● What to produce
Using the data below, return the stretch from the line that contains "Fixpoint pos_popcount (p" through the line that contains "let mask := u64 (align - 1) in Z.land", both included, exactly as it stands and nothing beyond it.

● Task data

━━━━━━━━━━━━━━━━━━━━

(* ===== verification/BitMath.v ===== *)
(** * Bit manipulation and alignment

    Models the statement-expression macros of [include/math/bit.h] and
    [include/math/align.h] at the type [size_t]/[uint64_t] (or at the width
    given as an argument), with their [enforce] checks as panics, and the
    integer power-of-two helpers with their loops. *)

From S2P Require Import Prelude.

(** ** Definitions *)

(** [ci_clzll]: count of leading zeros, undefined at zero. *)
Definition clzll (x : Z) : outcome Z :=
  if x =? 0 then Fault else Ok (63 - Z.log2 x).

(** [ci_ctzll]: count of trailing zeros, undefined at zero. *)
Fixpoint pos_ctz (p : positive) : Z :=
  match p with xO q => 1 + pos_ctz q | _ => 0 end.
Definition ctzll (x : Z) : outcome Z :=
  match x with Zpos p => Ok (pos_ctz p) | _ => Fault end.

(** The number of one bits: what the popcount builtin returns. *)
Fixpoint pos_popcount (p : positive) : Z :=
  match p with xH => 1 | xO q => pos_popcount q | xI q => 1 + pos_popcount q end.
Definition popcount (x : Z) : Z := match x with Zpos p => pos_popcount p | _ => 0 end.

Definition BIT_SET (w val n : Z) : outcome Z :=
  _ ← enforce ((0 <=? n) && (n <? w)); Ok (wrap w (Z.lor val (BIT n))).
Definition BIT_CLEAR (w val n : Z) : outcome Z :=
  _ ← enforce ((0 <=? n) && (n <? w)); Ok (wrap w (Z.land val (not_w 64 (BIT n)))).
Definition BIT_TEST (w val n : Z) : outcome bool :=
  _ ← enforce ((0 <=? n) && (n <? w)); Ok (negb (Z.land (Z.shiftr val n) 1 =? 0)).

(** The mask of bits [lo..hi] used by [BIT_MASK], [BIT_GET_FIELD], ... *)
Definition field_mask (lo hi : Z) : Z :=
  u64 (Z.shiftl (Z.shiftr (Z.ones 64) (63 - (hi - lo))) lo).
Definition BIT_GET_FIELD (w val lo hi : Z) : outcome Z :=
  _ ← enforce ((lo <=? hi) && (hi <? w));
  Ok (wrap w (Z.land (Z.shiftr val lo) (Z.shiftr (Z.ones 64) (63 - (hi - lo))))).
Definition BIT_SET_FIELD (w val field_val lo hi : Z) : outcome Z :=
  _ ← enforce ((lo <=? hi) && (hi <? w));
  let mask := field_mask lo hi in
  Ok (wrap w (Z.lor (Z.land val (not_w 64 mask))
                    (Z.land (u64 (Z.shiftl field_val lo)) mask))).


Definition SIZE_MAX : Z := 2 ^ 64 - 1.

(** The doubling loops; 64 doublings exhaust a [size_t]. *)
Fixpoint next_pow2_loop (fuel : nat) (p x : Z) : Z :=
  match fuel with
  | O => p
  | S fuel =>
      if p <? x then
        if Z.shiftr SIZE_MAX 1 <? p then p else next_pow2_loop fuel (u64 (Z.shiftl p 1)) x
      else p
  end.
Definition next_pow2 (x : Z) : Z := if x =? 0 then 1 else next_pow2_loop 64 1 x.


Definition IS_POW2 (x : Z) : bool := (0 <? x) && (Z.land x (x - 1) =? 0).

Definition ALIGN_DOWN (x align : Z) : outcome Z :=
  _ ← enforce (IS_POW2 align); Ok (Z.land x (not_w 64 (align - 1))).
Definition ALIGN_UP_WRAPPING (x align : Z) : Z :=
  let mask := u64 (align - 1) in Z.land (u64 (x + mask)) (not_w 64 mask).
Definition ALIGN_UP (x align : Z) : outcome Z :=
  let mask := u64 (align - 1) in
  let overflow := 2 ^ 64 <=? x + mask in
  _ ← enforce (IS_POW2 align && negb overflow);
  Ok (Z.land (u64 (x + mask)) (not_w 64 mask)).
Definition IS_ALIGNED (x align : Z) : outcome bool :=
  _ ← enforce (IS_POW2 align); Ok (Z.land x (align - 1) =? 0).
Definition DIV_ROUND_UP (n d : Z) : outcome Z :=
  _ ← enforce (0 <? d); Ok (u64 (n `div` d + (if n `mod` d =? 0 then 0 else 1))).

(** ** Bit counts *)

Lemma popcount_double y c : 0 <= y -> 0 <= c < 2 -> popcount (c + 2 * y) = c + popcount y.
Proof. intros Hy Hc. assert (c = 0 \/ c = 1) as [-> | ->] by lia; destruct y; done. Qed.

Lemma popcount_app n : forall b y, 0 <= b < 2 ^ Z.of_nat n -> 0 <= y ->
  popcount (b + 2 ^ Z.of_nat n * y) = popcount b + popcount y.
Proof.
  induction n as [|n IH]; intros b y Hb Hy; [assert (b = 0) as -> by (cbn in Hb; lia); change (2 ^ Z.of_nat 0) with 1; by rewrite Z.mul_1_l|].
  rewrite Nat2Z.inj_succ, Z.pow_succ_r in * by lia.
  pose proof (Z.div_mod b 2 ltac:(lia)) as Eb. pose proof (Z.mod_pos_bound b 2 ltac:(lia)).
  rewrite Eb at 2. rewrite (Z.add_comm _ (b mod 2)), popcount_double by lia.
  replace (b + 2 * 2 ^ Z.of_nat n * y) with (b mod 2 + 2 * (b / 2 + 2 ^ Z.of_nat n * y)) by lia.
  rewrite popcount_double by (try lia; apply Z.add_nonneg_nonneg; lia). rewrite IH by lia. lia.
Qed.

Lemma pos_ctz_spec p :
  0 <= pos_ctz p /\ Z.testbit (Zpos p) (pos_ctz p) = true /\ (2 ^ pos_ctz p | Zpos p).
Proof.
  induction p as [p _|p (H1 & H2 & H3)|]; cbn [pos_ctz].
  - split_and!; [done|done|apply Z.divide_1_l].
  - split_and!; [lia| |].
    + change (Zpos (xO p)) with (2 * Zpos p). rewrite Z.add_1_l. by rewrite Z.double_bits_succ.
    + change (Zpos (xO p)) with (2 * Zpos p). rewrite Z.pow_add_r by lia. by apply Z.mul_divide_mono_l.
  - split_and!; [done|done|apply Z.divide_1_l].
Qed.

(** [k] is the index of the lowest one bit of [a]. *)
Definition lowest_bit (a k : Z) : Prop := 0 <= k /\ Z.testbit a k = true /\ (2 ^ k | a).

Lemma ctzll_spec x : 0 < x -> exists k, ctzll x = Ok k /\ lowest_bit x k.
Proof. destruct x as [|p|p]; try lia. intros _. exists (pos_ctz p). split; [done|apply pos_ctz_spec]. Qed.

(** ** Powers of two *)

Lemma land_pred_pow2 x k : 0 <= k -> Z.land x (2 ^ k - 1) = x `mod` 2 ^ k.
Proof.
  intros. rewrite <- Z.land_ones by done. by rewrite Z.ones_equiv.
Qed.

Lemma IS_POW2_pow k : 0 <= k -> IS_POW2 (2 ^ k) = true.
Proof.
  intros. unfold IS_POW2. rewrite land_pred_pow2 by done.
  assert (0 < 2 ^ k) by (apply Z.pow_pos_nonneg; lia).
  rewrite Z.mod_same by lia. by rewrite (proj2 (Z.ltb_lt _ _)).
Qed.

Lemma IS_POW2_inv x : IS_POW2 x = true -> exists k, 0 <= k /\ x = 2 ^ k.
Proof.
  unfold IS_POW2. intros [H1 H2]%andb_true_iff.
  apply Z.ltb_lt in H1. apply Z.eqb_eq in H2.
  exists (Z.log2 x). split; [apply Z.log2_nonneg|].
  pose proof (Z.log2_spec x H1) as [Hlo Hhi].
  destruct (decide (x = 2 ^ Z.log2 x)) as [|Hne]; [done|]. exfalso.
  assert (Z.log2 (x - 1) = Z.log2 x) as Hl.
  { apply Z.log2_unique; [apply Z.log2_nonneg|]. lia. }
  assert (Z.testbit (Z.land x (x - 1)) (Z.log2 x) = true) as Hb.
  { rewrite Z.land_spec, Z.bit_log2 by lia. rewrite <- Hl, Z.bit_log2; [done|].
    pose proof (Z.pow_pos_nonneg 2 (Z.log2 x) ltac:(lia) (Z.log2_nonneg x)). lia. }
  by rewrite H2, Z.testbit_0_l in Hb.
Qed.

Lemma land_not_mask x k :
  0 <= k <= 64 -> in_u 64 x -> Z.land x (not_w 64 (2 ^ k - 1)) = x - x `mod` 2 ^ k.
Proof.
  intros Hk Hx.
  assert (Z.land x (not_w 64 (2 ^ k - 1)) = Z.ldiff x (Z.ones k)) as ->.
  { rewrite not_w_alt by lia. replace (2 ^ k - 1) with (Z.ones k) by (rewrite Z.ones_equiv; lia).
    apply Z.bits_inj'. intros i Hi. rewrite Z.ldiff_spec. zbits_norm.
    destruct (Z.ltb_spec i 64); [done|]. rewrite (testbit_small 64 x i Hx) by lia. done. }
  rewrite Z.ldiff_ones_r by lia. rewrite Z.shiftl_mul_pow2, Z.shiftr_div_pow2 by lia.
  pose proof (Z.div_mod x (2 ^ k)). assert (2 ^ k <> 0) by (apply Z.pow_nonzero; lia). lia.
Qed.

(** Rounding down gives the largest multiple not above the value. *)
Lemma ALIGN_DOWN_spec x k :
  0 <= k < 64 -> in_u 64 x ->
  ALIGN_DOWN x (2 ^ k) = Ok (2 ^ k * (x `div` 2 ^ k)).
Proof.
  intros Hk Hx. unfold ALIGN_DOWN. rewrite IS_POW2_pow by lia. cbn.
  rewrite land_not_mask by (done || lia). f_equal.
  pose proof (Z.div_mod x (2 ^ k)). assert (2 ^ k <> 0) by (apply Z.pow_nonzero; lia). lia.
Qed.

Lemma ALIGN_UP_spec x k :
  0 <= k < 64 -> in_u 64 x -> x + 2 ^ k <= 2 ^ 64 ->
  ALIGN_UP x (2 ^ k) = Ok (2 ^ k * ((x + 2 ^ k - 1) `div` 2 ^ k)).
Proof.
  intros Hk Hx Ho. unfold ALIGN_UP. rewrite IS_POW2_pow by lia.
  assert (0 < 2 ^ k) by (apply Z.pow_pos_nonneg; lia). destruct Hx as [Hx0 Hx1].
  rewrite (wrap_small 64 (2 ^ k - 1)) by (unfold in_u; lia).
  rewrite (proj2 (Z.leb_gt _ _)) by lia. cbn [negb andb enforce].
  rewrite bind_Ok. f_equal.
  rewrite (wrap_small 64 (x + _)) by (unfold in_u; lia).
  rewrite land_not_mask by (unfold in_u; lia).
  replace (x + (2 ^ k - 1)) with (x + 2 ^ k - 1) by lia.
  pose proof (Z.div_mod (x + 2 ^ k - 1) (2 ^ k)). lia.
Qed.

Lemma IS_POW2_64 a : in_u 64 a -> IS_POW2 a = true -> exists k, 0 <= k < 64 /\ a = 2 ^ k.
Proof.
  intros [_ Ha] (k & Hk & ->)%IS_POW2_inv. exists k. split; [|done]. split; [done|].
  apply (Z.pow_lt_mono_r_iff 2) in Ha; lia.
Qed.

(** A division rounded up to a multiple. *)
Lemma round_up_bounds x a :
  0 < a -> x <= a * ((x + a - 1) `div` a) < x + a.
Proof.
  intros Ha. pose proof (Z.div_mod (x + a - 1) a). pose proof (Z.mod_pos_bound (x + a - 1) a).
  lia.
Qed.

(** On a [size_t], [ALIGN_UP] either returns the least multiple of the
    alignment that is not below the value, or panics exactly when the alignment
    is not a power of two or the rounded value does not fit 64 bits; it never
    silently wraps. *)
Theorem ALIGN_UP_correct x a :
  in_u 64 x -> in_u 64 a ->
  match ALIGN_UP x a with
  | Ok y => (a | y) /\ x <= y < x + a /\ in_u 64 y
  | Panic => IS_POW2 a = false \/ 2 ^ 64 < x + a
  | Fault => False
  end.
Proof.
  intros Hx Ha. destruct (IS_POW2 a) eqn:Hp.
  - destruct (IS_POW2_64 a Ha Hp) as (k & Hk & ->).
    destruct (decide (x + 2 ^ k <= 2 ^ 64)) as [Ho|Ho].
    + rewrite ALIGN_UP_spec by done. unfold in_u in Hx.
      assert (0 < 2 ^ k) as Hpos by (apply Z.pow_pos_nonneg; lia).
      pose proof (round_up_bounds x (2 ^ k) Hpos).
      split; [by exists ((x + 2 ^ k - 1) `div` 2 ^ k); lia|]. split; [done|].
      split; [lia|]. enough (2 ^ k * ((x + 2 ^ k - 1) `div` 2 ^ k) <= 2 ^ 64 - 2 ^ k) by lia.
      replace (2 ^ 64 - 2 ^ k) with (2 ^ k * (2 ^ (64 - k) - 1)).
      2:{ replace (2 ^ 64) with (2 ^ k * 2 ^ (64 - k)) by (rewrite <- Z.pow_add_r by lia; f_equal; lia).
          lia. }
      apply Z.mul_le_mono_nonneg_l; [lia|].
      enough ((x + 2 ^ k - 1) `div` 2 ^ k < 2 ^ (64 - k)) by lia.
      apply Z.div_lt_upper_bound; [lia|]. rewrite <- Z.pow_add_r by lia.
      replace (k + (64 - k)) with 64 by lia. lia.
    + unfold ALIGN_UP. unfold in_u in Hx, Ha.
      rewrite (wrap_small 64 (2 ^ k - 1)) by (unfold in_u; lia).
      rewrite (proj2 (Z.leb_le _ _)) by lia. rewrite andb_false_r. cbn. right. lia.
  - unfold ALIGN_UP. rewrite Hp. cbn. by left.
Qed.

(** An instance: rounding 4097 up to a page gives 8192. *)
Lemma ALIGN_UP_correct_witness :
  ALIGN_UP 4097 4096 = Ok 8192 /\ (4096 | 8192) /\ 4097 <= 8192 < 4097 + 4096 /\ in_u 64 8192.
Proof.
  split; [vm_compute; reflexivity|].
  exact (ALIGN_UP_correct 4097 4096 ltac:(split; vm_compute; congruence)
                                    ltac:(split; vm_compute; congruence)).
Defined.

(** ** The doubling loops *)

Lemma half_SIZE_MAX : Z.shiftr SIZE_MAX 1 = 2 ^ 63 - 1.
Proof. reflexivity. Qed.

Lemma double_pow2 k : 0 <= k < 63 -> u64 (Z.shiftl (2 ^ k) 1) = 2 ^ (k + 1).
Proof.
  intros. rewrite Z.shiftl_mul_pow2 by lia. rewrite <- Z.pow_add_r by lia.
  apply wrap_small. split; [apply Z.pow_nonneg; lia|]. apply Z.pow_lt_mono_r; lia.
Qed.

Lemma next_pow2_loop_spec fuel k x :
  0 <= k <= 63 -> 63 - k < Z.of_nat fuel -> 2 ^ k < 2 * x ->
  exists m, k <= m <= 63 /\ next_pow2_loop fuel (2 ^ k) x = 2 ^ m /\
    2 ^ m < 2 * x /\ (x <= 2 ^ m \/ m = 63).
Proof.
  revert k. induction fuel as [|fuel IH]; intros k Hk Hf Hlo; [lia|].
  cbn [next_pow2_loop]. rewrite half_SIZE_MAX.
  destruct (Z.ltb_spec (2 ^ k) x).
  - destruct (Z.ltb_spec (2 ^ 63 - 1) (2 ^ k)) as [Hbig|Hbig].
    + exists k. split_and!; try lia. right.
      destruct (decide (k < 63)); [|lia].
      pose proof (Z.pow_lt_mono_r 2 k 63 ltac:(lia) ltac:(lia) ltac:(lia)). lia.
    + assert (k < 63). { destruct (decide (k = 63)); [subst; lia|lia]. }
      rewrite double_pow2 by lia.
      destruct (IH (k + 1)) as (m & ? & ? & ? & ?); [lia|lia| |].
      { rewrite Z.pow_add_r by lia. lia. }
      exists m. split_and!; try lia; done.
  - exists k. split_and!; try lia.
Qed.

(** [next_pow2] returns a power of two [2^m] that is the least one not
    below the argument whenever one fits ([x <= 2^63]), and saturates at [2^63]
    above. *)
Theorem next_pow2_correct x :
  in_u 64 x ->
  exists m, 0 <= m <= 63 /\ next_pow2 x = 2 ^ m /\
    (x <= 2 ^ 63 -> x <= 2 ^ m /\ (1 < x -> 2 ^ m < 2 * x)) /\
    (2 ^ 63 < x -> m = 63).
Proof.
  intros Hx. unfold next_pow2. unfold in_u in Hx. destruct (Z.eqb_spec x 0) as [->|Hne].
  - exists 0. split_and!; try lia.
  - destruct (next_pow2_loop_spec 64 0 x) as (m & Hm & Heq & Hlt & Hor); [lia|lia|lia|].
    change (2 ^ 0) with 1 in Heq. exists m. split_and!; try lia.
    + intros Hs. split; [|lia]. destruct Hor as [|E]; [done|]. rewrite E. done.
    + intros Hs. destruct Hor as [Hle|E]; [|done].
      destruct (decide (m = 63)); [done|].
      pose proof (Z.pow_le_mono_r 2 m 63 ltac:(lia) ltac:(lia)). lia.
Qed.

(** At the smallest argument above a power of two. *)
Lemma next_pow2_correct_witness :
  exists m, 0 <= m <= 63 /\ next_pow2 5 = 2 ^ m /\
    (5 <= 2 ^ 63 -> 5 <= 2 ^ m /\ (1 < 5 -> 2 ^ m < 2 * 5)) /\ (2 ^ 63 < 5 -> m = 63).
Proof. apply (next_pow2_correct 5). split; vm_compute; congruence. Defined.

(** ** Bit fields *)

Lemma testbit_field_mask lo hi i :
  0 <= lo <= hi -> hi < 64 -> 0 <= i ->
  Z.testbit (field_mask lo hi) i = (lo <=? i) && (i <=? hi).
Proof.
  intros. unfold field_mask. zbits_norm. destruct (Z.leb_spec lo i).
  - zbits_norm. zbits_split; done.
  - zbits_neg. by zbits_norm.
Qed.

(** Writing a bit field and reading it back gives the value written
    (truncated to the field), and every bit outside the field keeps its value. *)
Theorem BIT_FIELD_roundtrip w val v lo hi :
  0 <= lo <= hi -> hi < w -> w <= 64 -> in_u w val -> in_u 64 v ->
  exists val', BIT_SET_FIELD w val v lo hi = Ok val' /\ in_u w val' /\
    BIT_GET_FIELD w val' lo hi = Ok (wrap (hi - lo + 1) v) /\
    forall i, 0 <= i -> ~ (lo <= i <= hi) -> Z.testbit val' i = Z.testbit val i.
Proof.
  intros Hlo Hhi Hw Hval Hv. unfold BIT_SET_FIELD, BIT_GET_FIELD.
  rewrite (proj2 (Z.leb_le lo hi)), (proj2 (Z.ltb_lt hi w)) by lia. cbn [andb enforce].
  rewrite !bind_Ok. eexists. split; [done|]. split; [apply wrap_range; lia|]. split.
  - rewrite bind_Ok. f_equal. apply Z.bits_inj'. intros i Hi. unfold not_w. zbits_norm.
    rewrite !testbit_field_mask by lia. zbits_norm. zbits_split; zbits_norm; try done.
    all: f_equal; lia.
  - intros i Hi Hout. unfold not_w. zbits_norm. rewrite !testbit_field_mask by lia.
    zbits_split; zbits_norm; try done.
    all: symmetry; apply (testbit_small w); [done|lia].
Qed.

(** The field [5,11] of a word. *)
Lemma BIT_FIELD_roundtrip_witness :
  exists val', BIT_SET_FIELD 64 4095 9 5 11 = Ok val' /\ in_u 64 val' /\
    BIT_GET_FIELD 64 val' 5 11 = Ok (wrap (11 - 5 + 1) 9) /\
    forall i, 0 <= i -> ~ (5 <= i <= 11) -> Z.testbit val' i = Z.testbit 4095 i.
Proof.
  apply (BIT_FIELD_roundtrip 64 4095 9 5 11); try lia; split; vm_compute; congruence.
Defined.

━━━━━━━━━━━━━━━━━━━━

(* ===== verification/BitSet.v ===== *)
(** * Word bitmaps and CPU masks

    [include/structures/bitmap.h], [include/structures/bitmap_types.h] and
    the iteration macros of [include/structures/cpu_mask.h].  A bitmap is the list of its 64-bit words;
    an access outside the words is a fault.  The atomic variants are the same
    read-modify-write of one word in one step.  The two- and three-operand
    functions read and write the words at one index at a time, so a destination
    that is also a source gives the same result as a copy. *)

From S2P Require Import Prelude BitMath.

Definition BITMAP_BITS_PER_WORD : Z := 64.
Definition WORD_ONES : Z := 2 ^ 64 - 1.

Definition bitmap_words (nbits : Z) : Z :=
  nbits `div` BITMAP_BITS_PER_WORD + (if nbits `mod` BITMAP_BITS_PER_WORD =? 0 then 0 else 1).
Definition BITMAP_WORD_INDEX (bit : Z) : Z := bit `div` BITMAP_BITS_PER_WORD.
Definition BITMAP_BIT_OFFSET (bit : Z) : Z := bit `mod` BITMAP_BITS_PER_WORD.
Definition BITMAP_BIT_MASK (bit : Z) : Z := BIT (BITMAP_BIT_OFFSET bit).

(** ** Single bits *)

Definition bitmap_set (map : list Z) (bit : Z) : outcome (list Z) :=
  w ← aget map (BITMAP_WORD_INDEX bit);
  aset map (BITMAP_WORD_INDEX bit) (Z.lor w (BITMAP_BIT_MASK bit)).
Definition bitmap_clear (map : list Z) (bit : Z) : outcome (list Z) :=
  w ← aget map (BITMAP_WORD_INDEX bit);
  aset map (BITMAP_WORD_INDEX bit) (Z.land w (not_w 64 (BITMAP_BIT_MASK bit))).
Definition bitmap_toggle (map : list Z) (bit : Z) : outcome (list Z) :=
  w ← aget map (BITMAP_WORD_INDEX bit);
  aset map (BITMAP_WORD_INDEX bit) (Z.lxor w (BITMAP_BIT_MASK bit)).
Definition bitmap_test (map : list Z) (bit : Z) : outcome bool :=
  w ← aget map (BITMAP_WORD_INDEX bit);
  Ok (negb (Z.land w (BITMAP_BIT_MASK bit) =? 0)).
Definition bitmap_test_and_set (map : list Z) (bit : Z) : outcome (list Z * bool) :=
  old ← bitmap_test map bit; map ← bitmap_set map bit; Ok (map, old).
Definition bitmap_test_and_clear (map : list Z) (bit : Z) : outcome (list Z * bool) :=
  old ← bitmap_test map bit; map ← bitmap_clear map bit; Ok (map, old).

━━━━━━━━━━━━━━━━━━━━

● Finished task
Fixpoint pos_popcount (p : positive) : Z :=
  match p with xH => 1 | xO q => pos_popcount q | xI q => 1 + pos_popcount q end.
Definition popcount (x : Z) : Z := match x with Zpos p => pos_popcount p | _ => 0 end.

Definition BIT_SET (w val n : Z) : outcome Z :=
  _ ← enforce ((0 <=? n) && (n <? w)); Ok (wrap w (Z.lor val (BIT n))).
Definition BIT_CLEAR (w val n : Z) : outcome Z :=
  _ ← enforce ((0 <=? n) && (n <? w)); Ok (wrap w (Z.land val (not_w 64 (BIT n)))).
Definition BIT_TEST (w val n : Z) : outcome bool :=
  _ ← enforce ((0 <=? n) && (n <? w)); Ok (negb (Z.land (Z.shiftr val n) 1 =? 0)).

(** The mask of bits [lo..hi] used by [BIT_MASK], [BIT_GET_FIELD], ... *)
Definition field_mask (lo hi : Z) : Z :=
  u64 (Z.shiftl (Z.shiftr (Z.ones 64) (63 - (hi - lo))) lo).
Definition BIT_GET_FIELD (w val lo hi : Z) : outcome Z :=
  _ ← enforce ((lo <=? hi) && (hi <? w));
  Ok (wrap w (Z.land (Z.shiftr val lo) (Z.shiftr (Z.ones 64) (63 - (hi - lo))))).
Definition BIT_SET_FIELD (w val field_val lo hi : Z) : outcome Z :=
  _ ← enforce ((lo <=? hi) && (hi <? w));
  let mask := field_mask lo hi in
  Ok (wrap w (Z.lor (Z.land val (not_w 64 mask))
                    (Z.land (u64 (Z.shiftl field_val lo)) mask))).


Definition SIZE_MAX : Z := 2 ^ 64 - 1.

(** The doubling loops; 64 doublings exhaust a [size_t]. *)
Fixpoint next_pow2_loop (fuel : nat) (p x : Z) : Z :=
  match fuel with
  | O => p
  | S fuel =>
      if p <? x then
        if Z.shiftr SIZE_MAX 1 <? p then p else next_pow2_loop fuel (u64 (Z.shiftl p 1)) x
      else p
  end.
Definition next_pow2 (x : Z) : Z := if x =? 0 then 1 else next_pow2_loop 64 1 x.


Definition IS_POW2 (x : Z) : bool := (0 <? x) && (Z.land x (x - 1) =? 0).

Definition ALIGN_DOWN (x align : Z) : outcome Z :=
  _ ← enforce (IS_POW2 align); Ok (Z.land x (not_w 64 (align - 1))).
Definition ALIGN_UP_WRAPPING (x align : Z) : Z :=
  let mask := u64 (align - 1) in Z.land (u64 (x + mask)) (not_w 64 mask).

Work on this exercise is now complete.